Utente 310XXX
Salve, scrivo per mia madre, Lunedì scorso è stata sottoposta ad una delicata paroctedectomia per l'aspostazione di un Adenoma di Warthin precedentemente diagnosticato visti i risultati di eco ed ago aspirato.Il Prof. Chirurgo che ha operato è rimasto alquanto sorpreso nel vedere che l'adenoma era ben più grande di quanto diagnosticato dalle due eco (in due cliniche diverse).Infatti da 3cm previsti si è trovato un corpo monomorfo largo si qualche cm ma lungo 9,5cm. L'intervento durato quasi 4 ore è riuscito. L'adenoma è stato asportato interamente anche se la fase di scollatura di tessuti su uno dei nervi facciali primari ne ha comportato la sua troncatura.Il nervo è stato poi ricongiunto al microscopio ma ora mia madre presenta disturbi di funzionalità alla palpebra ed alla bocca nel lato del facciale corrispondente alla paroctedectomia. Ora siamo nelle mani del Signore in attesa dell'esame istologico.

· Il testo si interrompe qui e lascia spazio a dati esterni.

(* ===== verification/_CoqProject ===== *)
-Q . S2P
Prelude.v
SeqID.v
HubProtocol.v
HubSpec.v
MemoryStore.v
MemoryStoreFacts.v
MemoryStoreSpec.v
HubStore.v
SQLStore.v
SQLStoreFacts.v
StoreBatches.v
SQLStoreSim.v
SQLStorePurge.v
SQLStoreState.v
SQLStoreSpec.v
SQLPublish.v
RateLimit.v
ClientRegistry.v
Wake.v
Handlers.v
HandlersSpec.v
Codecs.v
CodecsSpec.v
Classify.v
CommitWalk.v
CommitWalkSpec.v
Json.v
ControllerLog.v
GroupFold.v
GroupFoldSpec.v
LedgerHead.v
Credential.v
Policy.v
PolicySpec.v
GroupHandle.v
GroupHandleSpec.v
Capability.v
MemberRoot.v
LifecycleRegistry.v
Authentication.v
TreeTime.v
LifecycleProof.v
LifecycleGate.v
LifecycleDemo.v
TreeTimeSpec.v
MemberRootSpec.v
AuthenticationSpec.v
ClaimsSpec.v
DeviceValueSpec.v
LifecycleRegistrySpec.v
LifecycleGateSpec.v
AppOutbox.v
LogDelivery.v
LogDeliverySpec.v
Topics.v
AppLane.v
AppLaneSpec.v
AppLaneLive.v
HubMux.v
HubMuxSubs.v
HubMuxClaims.v
HubMuxAcks.v
HubMuxBacklog.v
Receive.v
ReceiveWindow.v
ReceiveGate.v
ReceiveWorld.v
Tunnel.v
TunnelSpec.v
SealedTunnel.v
SealedTunnelSpec.v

Quante probabilità ci sono che il tumore non sia di tipo benigno come diagnosticato dall'esame ago aspirato effettuato un mese prima dell'operazione (se può servire posso inviarvi la foto dell'adenoma asportato)?
In caso di tumore maligno, sono solitamente del tipo "curabile" con radioterapia?
Il recupero delle funzionalità facciali enunciato dal Primario sarà davvero possibile? in quanto tempo?
Si poteva ottenere lo stesso risultato di asportazione totale dell'adenoma senza tranciare il nervo?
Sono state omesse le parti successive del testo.